I'm working on this as part of bug 756038. Matching '{' but not the rest is clearly a bug, already fixed there. It should either not match it, or match it and all subsequent characters. (Right now it doesn't match it, % is the last underlined character.) I have a couple of questions though... Should we allow a % that's not followed by 2 hex digits, or not? Firefox doesn't seem to mangle % signs I place in the URL (they become unchanged in the http traffic) and the remote site can do whatever it wants. I can easily imagine services that don't quite care about the standard and use % as a field separator or something like that. Should we allow a { or not? It's an unsafe character that must be percent-encoded, and e.g. firefox does indeed encode it - but it happens behind the scenes, without changing the URL on the UI. In the location bar, it still contains {, so with this in mind, it's reasonable to expect that vte allows this form too. In case of expected stop at any of these characters, should we just stop the URL there, or should we invalidate the whole URL (not highlight at all)?

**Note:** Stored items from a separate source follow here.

Lemma redline_invents_nothing_witness :
  (∀ a, a ∈ applied_edits good.1 →
     ∃ c, c ∈ [law; cap; notice] ∧ found (extract_docx_text (map demo_paragraph whole)) c = true ∧ a = applied_edit c) ∧
  verify_no_hallucinated_citation good.1 [law; cap; notice] = Ok true.
Proof.
  destruct (redline_invents_nothing no_injection _ (book [law; cap; notice]) [law; cap; notice] _ _ _ _ _ _ _ _ eq_refl good_run)
    as (H1 & _ & H2). split; [exact H1|exact H2].
Defined.

Lemma redline_covers_playbook_witness : verify_clause_coverage good.1 [law; cap; notice] = Ok true.
Proof.
  apply (redline_covers_playbook no_injection (map demo_paragraph whole) (book [law; cap; notice]) _ _ _ _ _ _ _ _ _ eq_refl good_run).
  - repeat (constructor; [discriminate|]). constructor.
  - vm_compute. reflexivity.
Defined.

Lemma demo_whole : plain_document "Kairo" stamp (map demo_paragraph whole) whole.
Proof. repeat (apply doc_paragraph; [by apply demo_plain|]). constructor. Qed.

Lemma redline_output_verified_witness :
  verify_docx_tracked_changes (Elem (q "body") [] "" good.2) (map (expected_change "Kairo") (applied_edits good.1))
    true true true None None = Ok true.
Proof.
  apply (redline_output_verified no_injection (map demo_paragraph whole) whole (book [law; cap; notice])
    [law; cap; notice] _ _ _ _ _ _ _ _ [] "" eq_refl good_run demo_whole); [by vm_compute|by vm_compute| |by vm_compute|by vm_compute].
  apply (bool_decide_unpack _). vm_compute. exact I.
Defined.

Lemma redline_log_exact_witness :
  ∃ log, audit_log_json good.1 = EditLog.to_json log ∧ verify_audit_log_integrity (entries log) (ed_public demo_key) = Ok true.
Proof.
  destruct (redline_log_exact no_injection _ _ _ _ _ _ _ _ _ _ good_run eq_refl) as (log & rep & id & n & H1 & H2 & _).
  exists log. split; [exact H1|exact H2].
Defined.
End Witnesses.
(* ===== verification/SecurityFilter.v ===== *)
(** * The local security filter

    [kernel/sidecar/security_filter.py]: the weighted injection classifier,
    the detection of personal data and its redaction, over the pattern engine
    of [Regex].  It implements the interface of the pipeline's filter. *)

From S2P Require Import Prelude PyStr PyFloat Json PyRound DataModel QualityGate MemoryStore Provenance Grounding.
From S2P Require Import Regex Masking Orchestrator.

(** ** The tables *)

Record InjectionSignal := { pattern : re; weight : f64; label : string }.
Definition signal (text : string) (fl : flags) (w : Z * Z) (l : string) : InjectionSignal :=
  {| pattern := compile text fl; weight := lit w.1 w.2; label := l |}.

If we do allow pure % and { then we need to process the matched string to turn it into a real URI... so I´d say at least for now, it´s ok not to allow these. And to stop the URL highlighting at these is better than not highlighting anzthing, IMHO.

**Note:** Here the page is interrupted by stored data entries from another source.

Lemma run_mapped {A B} (g : A → B) r : blind r = true → ∀ k k', (∀ y, k' (mapped y) = g <$> k y) →
  ∀ x, run r k' (mapped x) = g <$> run r k x.
Proof.
  induction r as [|cs|a IHa b IHb|a IHa b IHb|gr a IHa|n a IHa|n| | | |a IHa|cs]; cbn [blind run]; intros Hr k k' Hk x;
    rewrite ?andb_true_iff in Hr; try discriminate Hr.
  - apply Hk.
  - cbn [mapped rst]. destruct (rst x) as [|c s]; cbn [map_str]; [done|]. rewrite in_set_blind by done.
    destruct (in_set cs c); [|done]. apply (Hk (St (Some c) s (grp x))).
  - apply IHa; [tauto|]. intros y. by apply IHb; [tauto|].
  - rewrite (IHa ltac:(tauto) k k' Hk), (IHb ltac:(tauto) k k' Hk). by destruct (run a k x).
  - cbn [mapped rst]. rewrite length_map_str. apply loop_mapped; [|done]. intros k1 k1' Hk1 y. by apply IHa.
  - apply (IHa Hr). intros y. rewrite <-Hk. unfold mapped, consumed. cbn [prv rst grp map fst snd].
    by rewrite map_take_str, !length_map_str.
  - cbn [mapped prv rst]. assert (∀ o : option ascii, word_at (f <$> o) = word_at o) as Hw.
    { intros [c|]; [|done]. apply is_word_lower. }
    unfold boundary. rewrite Hw. assert (head (map_str f (rst x)) = f <$> head (rst x)) as -> by (by destruct (rst x)).
    rewrite Hw. destruct (xorb _ _); [apply Hk|done].
  - cbn [mapped prv]. destruct (prv x); [done|]. apply Hk.
  - apply (IHa Hr). intros y. apply Hk.
  - cbn [mapped prv]. destruct (prv x) as [c|]; cbn; [|done]. rewrite in_set_blind by done. destruct (in_set cs c); [apply Hk|done].
Qed.

Lemma found_mapped r s : blind r = true → found r (map_str f s) = found r s.
Proof.
  intros Hr. assert (∀ p, (search_at r (f <$> p) (map_str f s) : option _) = (λ z, (mapped z.1, mapped z.2)) <$> search_at r p s) as H.
  { induction s as [|c s IH]; intros p; cbn [map_str search_at]; unfold match_at.
    - change (St (f <$> p) "" []) with (mapped (St p "" [])). rewrite (run_mapped mapped r Hr Some Some) by done.
      by destruct (run r Some _).
    - change (St (f <$> p) (String (f c) (map_str f s)) []) with (mapped (St p (String c s) [])).
      rewrite (run_mapped mapped r Hr Some Some) by done. destruct (run r Some _); [done|]. apply (IH (Some c)). }
  unfold found, search. change None with (f <$> (None : option ascii)) at 1. rewrite H. by destruct (search_at r None s).
Qed.

Lemma patterns_blind : forallb (λ p, blind (compile p IGNORECASE)) INJECTION_PATTERNS = true.
Proof. vm_compute. reflexivity. Qed.

(** Case does not matter. *)
Theorem shield_case_blind text : scan (lower text) = scan text.
Proof.
  rewrite !scan_eq, !blank_spec. f_equal.
  - unfold lower. induction text as [|c s IH]; [done|]. cbn [map_str forall_str]. by rewrite IH, is_space_lower.
  - f_equal. pose proof patterns_blind as H. rewrite compiled_eq. revert H. generalize INJECTION_PATTERNS as ps.
    induction ps as [|p ps IH]; [done|]. cbn [forallb map existsb compiled snd]. intros [Hp H]%andb_true_iff.
    rewrite (IH H). f_equal. by apply found_mapped.
Qed.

(In reply to Christian Persch from comment #4) > If we do allow pure % and { then we need to process the matched string to > turn it into a real URI... I don't think we need to, I guess whoever's responsible for opening a URL handles this. E.g. $ firefox 'http://example.com/foo%bar{baz' The URL bar shows http://example.com/foo%bar%7Bbaz; the request goes out as GET /foo%bar%7Bbaz HTTP/1.1 URL escaping sucks by design by the way. The whole point of escaping would be to allow to have whatever value in the user-facing places (e.g. browser URL bar) and do the escaping under the hood to preserve them under all circumstances. That's not the case with the way % is handled. It's allowed (and sometimes required) to be user-visible in the URL bar as the escaping char, and hence if the intent is a literal % then the user should see %25. It's really fu^H^Hmessed up. And, even worse, you can have a % not followed by two hex digits, browsers are okay with this, the interpretation is up to the remote server. I always hated it... > And to stop the URL highlighting at these is better than not highlighting anzthing, IMHO. This is another generic dilemma. Suppose the URL http://example.com:1234567. What to do? (1) Highlight http://example.com:12345 as the longest prefix that makes sense; (2) Highlight http://example.com since the port is invalid (3) Don't highlight at all. Probably it's a matter of taste with no single correct answer. I'm not in favor of (1), but couldn't decide between (2) or (3). I suspect (based on your preference on the issue above) that you wouldn't like (3). So probably (2) is the one best matching our preferences.
Yes, I'd say (2) is better than either 1 or 3.
Let's call this NOTABUG as per comment 3, 5.